— Могу себе представить, что вы хотите мне сейчас сказать. И вы правы. Только жестокость в этом случае самое неподходящее средство. Внимание и умение понять были бы более уместны. Разговор с глазу на глаз, без всяких упреков. Даже моя бывшая супруга это чует и верит, что я на это способен. Хоть обычно я и считаюсь ни на что не годным… И я мог бы оказать ей такую любезность, поверьте мне! Только мальчишка не желает играть в эти игры. Он ничего уже не слушает. Впрочем, это всегда было его слабым местом. Чтобы заставить его слушать, приходилось брать его голову в ладони и держать лицом к себе, иначе он обязательно скосит глаза в угол, а ты и не знаешь, слушает он тебя или нет. Он требовал бесконечного терпения. И внимания, которого учителю достало бы на добрый десяток учеников. Только, прошу вас, сохраняйте спокойствие, если придет экскаватор. Делайте вид, что вы все это одобряете, хоть бы вам было очень не по себе. Вы слыхали когда-нибудь, как ночью визжит ковшовая цепь? Нет? Ваше счастье! А что касается Густы, то она и в самом деле мало что понимает. Она родила парня и вырастила без отца. Поначалу его никто и в глаза не видел. Она не отпускала его от своей юбки. В первые дни в школе она сидела рядом с ним за партой. Посмеются ли над ним дети, поставит ли кто-то из учителей ему плохую отметку — она превращалась просто в фурию. Считая, что помогает ему, она только все портила. Сама она окончила всего три класса. Ее отец был алкоголиком. Он ее, двенадцатилетнюю, отдал в услужение одному крестьянину. Сорока семи лет. Она научилась доить коров, а главное, научилась задирать подол, еще до того как у нее начались месячные. Да, вы вот только удивляетесь. А тогда были суровые времена. Сюда все новое приходило с опозданием, а многое и по сей день осталось по-старому. И не успели люди научиться как следует обращаться друг с другом, их созвали на собрание в пивную. И дали им сроку пять лет. Чтобы могли устроиться, где кто сумеет. Мы поможем вам по мере возможности, так было сказано. Это ко всем относилось, однако для многих здесь экскаватор пришел все-таки слишком скоро…

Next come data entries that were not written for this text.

Lemma own_outside x x' d rf lp : own x x' -> outside (view (mkSystem x d rf lp)) (view (mkSystem x' d rf lp)).
Proof. intros (_ & Ep & _). repeat split. unfold policy_of. cbn. by rewrite Ep. Qed.

(** Another task's step disturbs neither. *)
Lemma inv_outside started x d x' d' rf lp lp' :
  system_inv started (mkSystem x d rf lp) -> outside (view (mkSystem x d rf lp)) (view (mkSystem x' d' rf lp')) ->
  match lp' with Turning p => turning p /\ keeps_to outside p | _ => True end ->
  rf = None /\ lp' = Broken \/ nd_phase x' = Running ->
  system_inv started (mkSystem x' d' rf lp').
Proof.
  intros [Hw Hr _ _] Ho Hl Hp. split; [by apply (whole_stable _ _ Hw)| |done|done]. cbn in *. destruct rf as [p|]; [|done].
  destruct Hr as (Ht & r & Hs & Hu). split; [done|]. exists r. split; [done|]. by apply (under_outside _ _ _ _ _ Hu).
Qed.

(** A step of the system is none or one of the node, under a whole policy. *)
Definition projected (x x' : Node) : Prop := x' = x \/ moves_under built x x'.

Lemma whole_moves s x : moves x (sy_node s) -> whole (view s) -> moves_under built x (sy_node s).
Proof. intros Hm Hw. split; [done|]. by apply (whole_built (view s) _ Hw). Qed.

Lemma event_inv o B (e : DEv B) x d rf lp b d' rf' lp' :
  turn_event e = true -> dexec o e (view (mkSystem x d rf lp)) = Some (b, d') -> nd_phase x = Running -> whole d' ->
  projected x (absorb x d' (sweep_of e b)) /\ nd_phase (absorb x d' (sweep_of e b)) = Running
  /\ view (mkSystem (absorb x d' (sweep_of e b)) d' rf' lp') = d'.
Proof.
  intros Ht He Hp Hw. pose proof (absorbed _ _ _ _ _ _ _ _ _ rf' lp' He) as Ev. split; [|done].
  destruct (event_node o B e x d rf lp b d' Ht He Hp) as [E|Hx]; [by intros policy; apply whole_built|by left|right].
  apply (whole_moves (mkSystem (absorb x d' (sweep_of e b)) d' rf' lp')); [by right|]. by rewrite Ev.
Qed.

Context (config_path : list Z) (started_ts : Z).

Lemma turns_inv started s s' :
  turns config_path started_ts s s' -> system_inv started s -> system_inv started s' /\ projected (sy_node s) (sy_node s').
Proof.
  intros Ht Hi. pose proof Hi as [Hw Hr Hl Hp].
  destruct Ht as [x x' d rf lp Ho|x d p rf lp|x d o B e k b d' lp He|x d r lp|x d lp|x d rf n w|x d rf o B e k b d' He|x d rf n|x d rf];
    cbn [sy_node sy_refresher sy_loop] in *.
  - pose proof (own_outside x x' d rf lp Ho) as Hout. split.
    + apply (inv_outside started x d x' d rf lp lp Hi Hout Hl). destruct Hp as [|Hp]; [by left|right]. by apply Ho.
    + right. apply (whole_moves (mkSystem x' d rf lp)); [by apply Ho|]. by apply (whole_stable _ _ Hw).
  - split; [|by left]. by apply (inv_outside started x d x _ rf lp lp Hi).
  - destruct Hp as [(? & _)|Hp]; [done|]. destruct Hr as ((Hte & Htk) & r & Hs & Hu). cbn [under] in Hu. destruct (Hu _ (outside_refl _)) as (_ & Hk).
    specialize (Hk o b d' He). destruct (event_inv o B e x d _ lp b d' (Some (k b)) lp Hte He Hp (under_now _ _ _ _ Hk)) as (Hm & Hph & Ev).
    split; [|done]. split; cbn [sy_node sy_refresher sy_loop]; rewrite ?Ev; [by eapply under_now|split; [done|]; exists r; by split|done|by right].
  - split; [|by left]. destruct Hr as (_ & r0 & Hs & Hu). destruct (Hu _ (outside_refl _)) as (_ & Htr & Es).
    destruct Hp as [(? & _)|Hp]; [done|]. split; cbn; [done| |done|by right].
    split; [apply refresher_turn_turning|]. exists r. split; [congruence|]. by apply refresher_turn_holds.
  - split; [|by left]. split; cbn; [done|done|done|]. destruct Hp as [(? & _)|Hp]; [done|by right].
  - split; [|by left]. apply (inv_outside started x d x d rf (Selecting n) (Turning _) Hi); [apply outside_refl|split; [apply signal_turn_turning|apply signal_turn_keeps]|].
    destruct Hp as [(_ & ?)|Hp]; [done|by right].
  - destruct Hp as [(_ & ?)|Hp]; [done|]. destruct Hl as ((Hte & Htk) & Hke & Hkk). pose proof (Hke o _ b d' He) as Hout.
    destruct (event_inv o B e x d rf _ b d' rf (Turning (k b)) Hte He Hp (whole_stable _ _ Hw Hout)) as (Hm & Hph & Ev).
    split; [|done]. apply (inv_outside started x d _ d' rf _ (Turning (k b)) Hi); [by rewrite Ev|split; [apply Htk|apply Hkk]|by right].
  - split; [|by left]. apply (inv_outside started x d x d rf (Turning _) (Selecting n) Hi); [apply outside_refl|done|]. destruct Hp as [(_ & ?)|Hp]; [done|by right].
  - destruct Hp as [(_ & ?)|Hp]; [done|]. split.
    + split; cbn; [done|done|done|by left].
    + right. apply (whole_moves (mkSystem (stop_node x) d None Broken)); [right|done].
      destruct x as [p hs ts io lg ph rc an]. cbn in Hp. subst ph. apply x_stop.
Qed.

(** ** Start-up *)
Lemma performs_bind {A C} (p : Async A) (f : A -> Async C) d c d' :
  performs (p ≫= f) d c d' -> exists a d1, performs p d a d1 /\ performs (f a) d1 c d'.
Proof.
  revert d. induction p as [a|B e k IH|]; intros d; cbn; [intros Hp; by exists a, d| |done].
  intros (o & b & d1 & He & Hp). destruct (IH b d1 Hp) as (a & d2 & H1' & H2'). exists a, d2. split; [by exists o, b, d1|done].
Qed.

Lemma performs_under I {A} (p : Async A) Q d a d' : under outside I p Q d -> performs p d a d' -> Q a d'.
Proof.
  revert d. induction p as [a'|B e k IH|]; intros d Hu; cbn; [intros (-> & ->)| |done].
  - by apply (Hu d (outside_refl d)).
  - intros (o & b & d1 & He & Hp). apply (IH b d1); [|done]. by apply (proj2 (Hu d (outside_refl d)) o).
Qed.

(** Nobody removes the database, and only two events touch the pipeline. *)
Definition spares_pipeline {B} (e : DEv B) : bool := match e with DShare _ | DInstall _ => false | _ => true end.
Lemma event_keeps o B (e : DEv B) d b d' :
  dexec o e d = Some (b, d') -> (is_Some (dm_db d) -> is_Some (dm_db d')) /\ (spares_pipeline e = true -> dm_pipeline d' = dm_pipeline d).
Proof.
  destruct e; cbn; unfold db_write; intros He;
    try match type of He with context [dm_pool d ≫= _] => destruct (dm_pool d) end;
    try match type of He with context [dm_pipeline d ≫= _] => destruct (dm_pipeline d) eqn:Ep end;
    repeat case_match; simplify_eq/=; try (split; [eauto|done]).
Qed.

Lemma performs_db {A} (p : Async A) d a d' : performs p d a d' -> is_Some (dm_db d) -> is_Some (dm_db d').
Proof.
  revert d. induction p as [a'|B e k IH|]; intros d; cbn; [by intros (-> & ->)| |done].
  intros (o & b & d1 & He & Hp) Hd. apply (IH b d1 Hp). by apply (event_keeps _ _ _ _ _ _ He).
Qed.

Lemma performs_spares {A} (p : Async A) d a d' :
  all_events (fun B (e : DEv B) => spares_pipeline e = true) p -> performs p d a d' -> dm_pipeline d' = dm_pipeline d.
Proof.
  revert d. induction p as [a'|B e k IH|]; intros d; cbn; [by intros _ (-> & ->)| |done].
  intros (He & Hk) (o & b & d1 & Hd & Hp). rewrite (IH b d1 (Hk b) Hp). by apply (event_keeps _ _ _ _ _ _ Hd).
Qed.

(** The pipeline [run] shares, built from [policy] and [config]. *)
Definition shared (config : Config) (policy : Policy) (shadow : bool) (writer : DbWriter) (p : Pipeline) : Prop :=
  exists cache, with_limits (max_entries (Config.cache config)) DEFAULT_MAX_BYTES (serve_stale_secs (Config.cache config)) = Some cache
    /\ p = if shadow then set_shadow (from_policy policy cache writer) else from_policy policy cache writer.

Lemma performs_result {A} (P : A -> Prop) (p : Async A) d a d' : all_results P p -> performs p d a d' -> P a.
Proof.
  revert d. induction p as [a'|B e k IH|]; intros d; cbn; [by intros HP (-> & _)| |done].
  intros Hk (o & b & d1 & _ & Hp). by apply (IH b d1).
Qed.

Ltac results_through := repeat first
  [ done
  | apply all_results_seq; intros ?
  | progress cbn [all_results]; intros ?
  | match goal with |- all_results _ (match ?x with _ => _ end) => destruct x end ].

Lemma serve_policy_leaves config ts started policy loaded refresh_in shadow writer d r n d' :
  performs (serve_policy config ts started policy loaded refresh_in shadow writer) d (inl (r, n)) d' ->
  started_with r = config /\ rf_started_ts r = ts /\ exists p, dm_pipeline d' = Some p /\ shared config policy shadow writer p.
Proof.
  unfold serve_policy. intros Hp.
  apply performs_bind in Hp as (ts1 & d1 & _ & Hp). apply performs_bind in Hp as (hash & d2 & _ & Hp).
  apply performs_bind in Hp as (last & d3 & _ & Hp). apply performs_bind in Hp as (ts2 & d4 & _ & Hp).
  apply performs_bind in Hp as ([] & d5 & _ & Hp). apply performs_bind in Hp as (cache & d6 & Hc & Hp).
  apply performs_bind in Hp as ([] & d7 & (o & [] & d8 & Hs & Hs2) & Hp).
  destruct Hs2 as (_ & ->). injection Hs as <-. destruct (with_limits _ _ _) as [c|] eqn:Ec; [|done]. destruct Hc as (-> & _).
  assert (Hr : started_with r = config /\ rf_started_ts r = ts).
  { refine (performs_result (fun x => match x with inl (r, _) => started_with r = config /\ rf_started_ts r = ts | inr _ => True end) _ _ _ _ _ Hp).
    results_through. }
  destruct Hr as (Hr1 & Hr2). split; [done|]. split; [done|].
  apply performs_spares in Hp; [|unfold heartbeat_row, publish_stats; turns_through]. rewrite Hp. eexists. split; [reflexivity|]. by exists cache.
Qed.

Он умолк, вероятно, решил, что сказал все. Но я опять не поверил его объяснениям. Разве я не видел то, что видел? Этот пробный взмах прута свидетельствовал о заранее обдуманном намерении, а это пустое лицо после завершенной экзекуции — об утоленном голоде… Мне даже и вспоминать стыдно эту отвратительную картину. Во всяком случае, это была отнюдь не внезапно прорвавшаяся наружу агрессивность, которая, не ведая истинных причин, обрушивается на первый попавшийся объект. Это уж точно.
Я выпрямился и стукнулся головой о потолок. Здесь можно было стоять только согнувшись. Потирая мгновенно вскочившую шишку, я заковылял к выходу. Поляна была весьма подходящим местом для выяснения всякого рода отношений. Однако я предпочел отложить это выяснение и промолчал.
9
Мы подошли к территории электростанции со стороны карьера, чтобы миновать проходную. Ведь у меня-то не было пропуска. Два блока уже действовали. Несмотря на постоянный ветер, несущий мелкий песок, над высокими трубами, точно привязанные, висели облака дыма. Градирни и на сей раз задали мне загадку. Чем вызвано это сужение кверху, так эффектно контрастирующее с уныло-серой громоздкостью башен, производственной необходимостью или скромными эстетическими притязаниями? И как всегда, я забыл о разгадке. Этому способствовали грузовики, шедшие один за другим и все снова и снова сгонявшие нас с дороги на изрытый песок обочины. Скоро мне уже казалось, что в каждом ботинке у меня по горсти песку. Только между бараками, складами стройматериалов и остовами будущих блоков, среди этого с трудом поддерживаемого, сугубо временного порядка можно было перевести дух. И все-таки Краутц счел за благо ухватить меня за плечо, когда автокран опустил свою стрелу, чтобы положить на землю бетонную плиту. Однако такого рода забота была излишней. В конце концов, когда-то я учился на каменщика и на стройке чувствовал себя как дома. Тому, кто сейчас понимающе кивнет, я должен заявить, что понял это, только когда оставил стройку ради института. Так и теперь: я глубоко вздохнул и с удовольствием ощутил, что воздух здесь больше пахнет цементом, чем золой. Краутц искоса глядел на меня. Лицо его по-прежнему было бесстрастным, а мне бы хотелось знать, что он обо мне думает.